Il buttafuori ci fermò, non avevamo i documenti con noi.
Con occhi da cerbiatto lo supplicai, sarebbe stata la mia ultima notte a Huanuco, volevo passarla in una discoteca.
Accetto la scusa, misera e falsa, e disse che dovevamo pagare due soles a testa. Due soles a testa equivalgono a cinquanta centesimi di euro!!!
Qui accadde dell’altro.
Mi avevano detto di non dare troppo perché i ragazzi si abituano in fretta a farsi pagare tutto.
Infatti la sera prededente avevo pagato io tutto: taxi di andata, gelato e taxi di ritorno.
Questa volta davanti alla discoteca nessuno tirò fuori i soldi.
Le guardai e dissi che avevo solamente 5 soles e che non avrei potuto tornare a casa con il taxi se le spendevo per la discoteca.
Nessuna di loro si mosse, la pù grande giurò di averne solo due di soles per la sua entrata.
Alla fine dissi loro, bene, andiamocene, non possiamo entrare.
Allora una di loro, che probabilmente fu la responsabile della scomparsa del bracciale che Robinson mi aveva donato, tirò fuori giusto giusto due soles.
Allora la maggiore ammise di averne molti di più e di poter pagare per due di loro, mentre all’altra ci avrei pensato io.
Rimasi a bocca aperta e mi sentii presa veramente in giro.
La birra me la offri Rosa, la più grande.
Io non avevo più soles veramente!
Entrammo finalmente.
Ebbi l’impressione di aver sbagliato tutto quando, sulle scale d’entrata le ragazze si bloccarono e non volevano entrare, dovetti spingerle per far sì che arrivassimo nel locale vero e proprio.
Costatai che si, di gente ce n’era, peccato che avrei dovuto ballare con tre persone in una volta se avessi voluto dire di aver ballato con uno della mia età.
La media era 15 anni, mi sentivo un pesce fuor d’acqua.
Mi comprai una birra, mi diedero una bottiglia da sessantasei che condivisi con le ragazzine.
Iniziammo a ballare ed arrivarono i bimbi della discoteca, chiesero ad ognuna di noi di ballare, cosi mi ritrovai a modi festa delle medie: tutte le ragazze da una parte e tutti i ragazzi dall’altra, formando una graziosa fila che divideva a metà la pista da ballo.
Mi dissociai dall’impresa ridicola e ballai da sola.
Dopo poco notai che la maggiore aveva una faccia sconcertata.
“Gaia, ci faranno del male questi qui”.
Questo perché avevano bevuto un po’ e lei l’aveva capito.

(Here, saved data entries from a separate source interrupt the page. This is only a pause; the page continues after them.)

Lemma graph_finish_no_panic header g r : graph_finish header g <> Panic r.
Proof.
  unfold graph_finish. intros Hp. apply obind_Panic_inv in Hp as [Hp|(u & _ & Hp)];
    [by apply reject_if_no_panic in Hp|].
  apply obind_Panic_inv in Hp as [Hp|(spawned & Hspawn & Hp)].
  { revert Hp. apply (ofold_no_panic (fun _ => True)); [done| |done].
    intros. apply graph_spawn_no_panic. }
  apply obind_Panic_inv in Hp as [Hp|(nodes & Hops & Hp)].
  { eapply (operation_loop_no_panic header), Hp. revert Hspawn.
    apply ofold_invariant_in; [|apply spawn_loop_initial]. intros. by eapply graph_spawn_ok. }
  pose proof (spawn_and_operation_loops _ _ _ _ Hspawn Hops) as Hlinked.
  apply obind_Panic_inv in Hp as [Hp|(deltas & Hdeltas & Hp)].
  { revert Hp. apply (ofold_no_panic (fun _ => True)); [done| |done].
    intros. apply graph_delta_no_panic, Hlinked. }
  pose proof (delta_stage _ _ _ Hdeltas) as Hd.
  apply obind_Panic_inv in Hp as [Hp|(terminals & Hterminals & Hp)].
  { revert Hp. apply (ofold_no_panic_in (terminal_loop_ok g deltas)); [|..|by eapply delta_attachment].
    - intros. by eapply graph_terminal_ok.
    - intros. by apply graph_terminal_no_panic. }
  pose proof (terminal_stage _ _ _ _ _ Hlinked Hd Hterminals) as Ht.
  assert (same_field gn_spawned nodes (tl_nodes terminals)) as Hsame.
  { etransitivity; [apply (same_field_attach gn_spawned deltas); by intros []|].
    eapply same_links_spawns, (terminal_loop_links _ _ _ _ Hterminals). }
  apply obind_Panic_inv in Hp as [Hp|(applied & Happlied & Hp)].
  { revert Hp. apply (ofold_no_panic (fun l => same_field gn_spawned nodes (al_nodes l))); [|..|done].
    - intros l x l' HI Hs. etransitivity; [exact HI|]. apply same_links_spawns.
      eapply (apply_loop_step_links _ _ _ _ _ _ Hs).
    - intros. by eapply graph_applied_no_panic. }
  pose proof (apply_stage _ _ _ _ _ Hd Ht Happlied) as [Hatt _ _].
  apply obind_Panic_inv in Hp as [Hp|(agents & _ & Hp)]; [|done].
  revert Hp. apply (ofold_no_panic_in (fun _ => True)); [done| |done].
  intros s [id node] r' Hin%elem_of_btree_iter _. apply graph_state_no_panic, (Hatt _ _ Hin).
Qed.

Lemma reduce_agent_graph_no_panic header ms r : reduce_agent_graph_prefix header ms <> Panic r.
Proof.
  unfold reduce_agent_graph_prefix. apply obind_no_panic.
  - intros. apply graph_scan_no_panic.
  - intros. apply graph_finish_no_panic.
Qed.

(** The subagent graph reducer never panics: for a hash that yields 32-byte digests, every
    expect on an indexed operation or a derived identity holds, so it returns a graph or a
    reported corruption. *)
Theorem reduce_agent_graph_returns header ms r : reduce_agent_graph_prefix header ms <> Panic r.
Proof. apply reduce_agent_graph_no_panic. Qed.
End safe.

(** ** Change paths *)

(** A path that stays below the repository root on every platform. *)
Record repository_path (path : string) : Prop := {
  rp_bounded : (str_len_n path <= MAX_CHANGED_PATH_BYTES)%N;
  rp_no_nul : str_contains nul path = false;
  rp_no_backslash : str_contains backslash path = false;
  rp_no_drive : bytes_of path !! 1%nat <> Some colon_byte;
  rp_segments : Forall (fun seg => seg <> "" /\ seg <> "." /\ seg <> "..") (str_split slash path);
}.

Lemma segment_is_traversal_false seg :
  segment_is_traversal seg = false <-> seg <> "" /\ seg <> "." /\ seg <> "..".
Proof.
  unfold segment_is_traversal. rewrite !orb_false_iff, !String.eqb_neq.
  destruct seg; simpl; naive_solver.
Qed.

Lemma no_traversal_segments path :
  existsb segment_is_traversal (str_split slash path) = false <->
  Forall (fun seg => seg <> "" /\ seg <> "." /\ seg <> "..") (str_split slash path).
Proof.
  rewrite existsb_false_elem, Forall_forall. by setoid_rewrite segment_is_traversal_false.
Qed.

Lemma starts_with_contains c s : str_starts_with c s = true -> str_contains c s = true.
Proof. destruct s; simpl; [done|]. by intros ->. Qed.

Lemma rooted_has_empty_segment path :
  path = "" \/ str_starts_with slash path = true ->
  existsb segment_is_traversal (str_split slash path) = true.
Proof. intros [->|Hs]; [done|]. destruct path; simpl in *; [done|]. by rewrite Hs. Qed.

Lemma changed_path_Ok previous path next :
  validate_changed_path previous path = Ok next <->
  repository_path path /\ next = Some path
  /\ match previous with Some p => str_lt p path | None => True end.
Proof.
  unfold validate_changed_path. split.
  - intros Hv. graph_inv. split_and!; [|done|].
    + split; [done..|]. by apply no_traversal_segments.
    + destruct previous as [p|]; [|done]. unfold str_lt.
      match goal with Hl : String.leb _ _ = false |- _ => revert Hl end.
      unfold String.leb. rewrite String.compare_antisym. by destruct (String.compare p path).
  - intros ([Hb Hn Hbs Hd Hs] & -> & Hp). apply no_traversal_segments in Hs.
    assert (str_is_empty path = false) as He.
    { destruct path; [|done]. by rewrite rooted_has_empty_segment in Hs; [|left]. }
    assert (str_starts_with slash path = false) as Hsl.
    { apply not_true_is_false. intros Ht. by rewrite rooted_has_empty_segment in Hs; [|right]. }
    assert (str_starts_with backslash path = false) as Hsb.
    { apply not_true_is_false. intros Ht%starts_with_contains. congruence. }
    apply N.ltb_ge in Hb. apply eqb_false in Hd. rewrite He, Hb, Hn, Hsl, Hsb, Hd, Hbs, Hs. simpl.
    destruct previous as [p|]; [|done]. unfold String.leb. unfold str_lt in Hp.
    by rewrite String.compare_antisym, Hp.
Qed.

Lemma changed_paths_from previous paths :
  is_ok (ofold validate_changed_path previous paths) = true <->
  Forall repository_path paths /\ Sorted str_lt (option_list previous ++ paths).
Proof.
  revert previous. induction paths as [|path paths IH]; intros previous; simpl.
  - rewrite app_nil_r. split; [intros _|done]. split; [done|]. destruct previous; simpl; auto.
  - rewrite is_ok_obind, Forall_cons. split.
    + destruct (validate_changed_path previous path) as [next| |] eqn:Hv; [|done..].
      apply changed_path_Ok in Hv as (Hp & -> & Hlt). intros [Hps Hs]%IH. split; [done|].
      destruct previous; simpl in *; [|done]. by constructor; [|constructor].
    + intros [[Hp Hps] Hs].
      assert (validate_changed_path previous path = Ok (Some path)) as ->.
      { apply changed_path_Ok. split_and!; [done..|]. destruct previous; [|done].
        simpl in Hs. apply Sorted_inv in Hs as [_ Hh]. by apply HdRel_inv in Hh. }
      apply IH. split; [done|]. simpl. destruct previous; simpl in Hs; [|done].
      by apply Sorted_inv in Hs as [? _].
Qed.

(** The changed paths of a workspace delta are accepted exactly when each is a bounded
    repository-relative path without NUL, backslash, drive prefix or empty, dot or dot-dot
    segments, and the list is strictly increasing. *)
Theorem validate_changed_paths_iff paths :
  validate_changed_paths paths = Ok () <-> Forall repository_path paths /\ Sorted str_lt paths.
Proof.
  rewrite <-(changed_paths_from None paths). unfold validate_changed_paths.
  by destruct (ofold _ _ _).
Qed.

Local Open Scope N_scope.
#[local] Existing Instance padded_blake3.

Definition child_model : SubagentModelRecord := mk_subagent_model "prov" "m" None "M" None.
Definition child_policy : SubagentPolicyFact :=
  mk_subagent_policy 1 [child_model] 1 1 30000 digest_zero.
Definition child_id : AgentId :=
  outcome_or (@agent_id_derive _ unit (sh_session_id header) lane_main (mk_id "o") "k") (mk_id "").
Definition child_lane : LaneId := mk_id (as_str child_id).
Definition child_lease : WorkspaceLeaseId :=
  outcome_or (@workspace_lease_id_derive _ unit child_id) (mk_id "").
Definition child_operation : OperationId :=
  outcome_or (@derive_subagent_operation_id _ unit child_id "do") (mk_id "").
Definition child_delta : WorkspaceDeltaId :=
  outcome_or (@workspace_delta_id_derive _ unit child_lease "base" "result") (mk_id "").

Definition intent (call name : string) (args : JsonValue) (key : string) : LaneRecord :=
  ToolStarted (mk_tool_started (mk_id call) (mk_id "o") (mk_id "ep") (mk_id "a") 0 call name args
    (mk_id call) ReplayNever digest_zero (mk_id "h") key).

Definition child_spawn : AgentSpawnedFact :=
  mk_agent_spawned child_id lane_main (mk_id "o") child_lane "task" child_model "low" ContextTask None
    child_lease (mk_id "ch") (mk_id "chs") (mk_id "p") "c1".
Definition child_report : AgentTaskFinishedFact :=
  mk_agent_finished child_id child_operation OutcomeCompleted (Some (mk_id "ca"))
    (PayloadInline (JsonString "done")) (Some child_delta).
Definition child_workspace_delta : WorkspaceDeltaFact :=
  mk_workspace_delta child_delta child_id child_lease "base" "result" ["src/a.rs"; "src/b.rs"]
    (PayloadArtifact (mk_artifact_id digest_zero) 1 "text/x-diff").

Definition child_started : list StoredMutation :=
  [ fact_at 1 (SubagentPolicy child_policy);
    rec_at 2 (OperationStarted (operation_started_new (mk_id "o") lane_main None KindRun []
      (mk_id "h") (mk_id "p")));
    rec_at 3 (EpochStarted (mk_epoch_started (mk_id "ep") (mk_id "o") 0 None (mk_id "h") (mk_id "hs")
      (mk_id "p") (mk_id "run") ∅));
    rec_at 4 (intent "c1" "spawn_agent" (json_object [("task_name", JsonString "task");
      ("task", JsonString "do"); ("model", JsonString "m")]) "k");
    at_seq 5 (MutLane (mk_stored_lane 5 0 (LaneCreated child_lane None)));
    entry_at 5 child_lane None (mk_id "cm") (ModelChanged (mk_model_changed "prov" "m" None));
    entry_at 5 child_lane (Some (mk_id "cm")) (mk_id "ct") (ThinkingChanged (mk_thinking_changed "low"));
    entry_at 5 child_lane (Some (mk_id "ct")) (mk_id "chr")
      (HarnessRevisionChanged (mk_harness_revision_changed (mk_id "ch") (mk_id "chs") None));
    fact_at 5 (AgentSpawned child_spawn);
    rec_at 6 (OperationStarted (operation_started_new child_operation child_lane (Some (mk_id "chr"))
      (KindSubagent child_id (mk_id "o")) [provisioned_user (mk_id "cu") "do"]
      (mk_id "ch") (mk_id "p"))) ].

Definition child_settled : list StoredMutation :=
  [ entry_at 7 child_lane (Some (mk_id "chr")) (mk_id "ca")
      (AssistantMessage (mk_assistant_message (text_content "done") [] None None [] None []));
    rec_at 8 (OperationFinished (mk_operation_finished child_operation OutcomeCompleted));
    fact_at 9 (WorkspaceDelta child_workspace_delta);
    fact_at 9 (AgentTaskFinished child_report);
    rec_at 10 (intent "c2" "apply_agent_changes"
      (json_object [("delta_id", JsonString (as_str child_delta))]) "k2");
    fact_at 11 (WorkspaceDeltaApplied (mk_delta_applied child_delta lane_main "c2"
      ["src/a.rs"; "src/b.rs"])) ].

Definition child_session : list StoredMutation := child_started ++ child_settled.

Definition graph_of (ms : list StoredMutation) : AgentGraphReduction :=
  outcome_or (reduce_agent_graph_prefix header ms) (mk_graph_reduction None ∅).
Definition scan_of (ms : list StoredMutation) : GraphScan :=
  outcome_or (graph_scan header ms) (graph_scan_initial header).

Example child_started_running :
  gn_state <$> gr_agents (graph_of child_started) !! child_id = Some AgentIsRunning.
Proof. vm_compute. reflexivity. Qed.

Example child_session_applied :
  gn_state <$> gr_agents (graph_of child_session) !! child_id
  = Some (AgentIsApplied OutcomeCompleted child_delta).
Proof. vm_compute. reflexivity. Qed.

Lemma child_session_Ok : reduce_agent_graph_prefix header child_session = Ok (graph_of child_session).
Proof.
  assert (is_ok (reduce_agent_graph_prefix header child_session) = true) as Hok
    by (vm_compute; reflexivity).
  unfold graph_of. by destruct (reduce_agent_graph_prefix header child_session).
Qed.

Lemma child_scan_Ok : graph_scan header child_session = Ok (scan_of child_session).
Proof.
  assert (is_ok (graph_scan header child_session) = true) as Hok by (vm_compute; reflexivity).
  unfold scan_of. by destruct (graph_scan header child_session).
Qed.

Capii che era meglio andarsene prima che venisse un attacco di cuore a lei e di isteria a me.

Uscimmo e la più pestifera si distaccò da noi arrabbiata con Rosa.
Iniziò a correre, allora li ebbi paura io.
La raggiunsi e i miei occhi raccontarono tutto, le parole in castigliano uscirono fluide e grammaticalmente adeguate.
Si mise a piangere, ma meglio una ragazzina in lacrime di una ragazzina stuprata!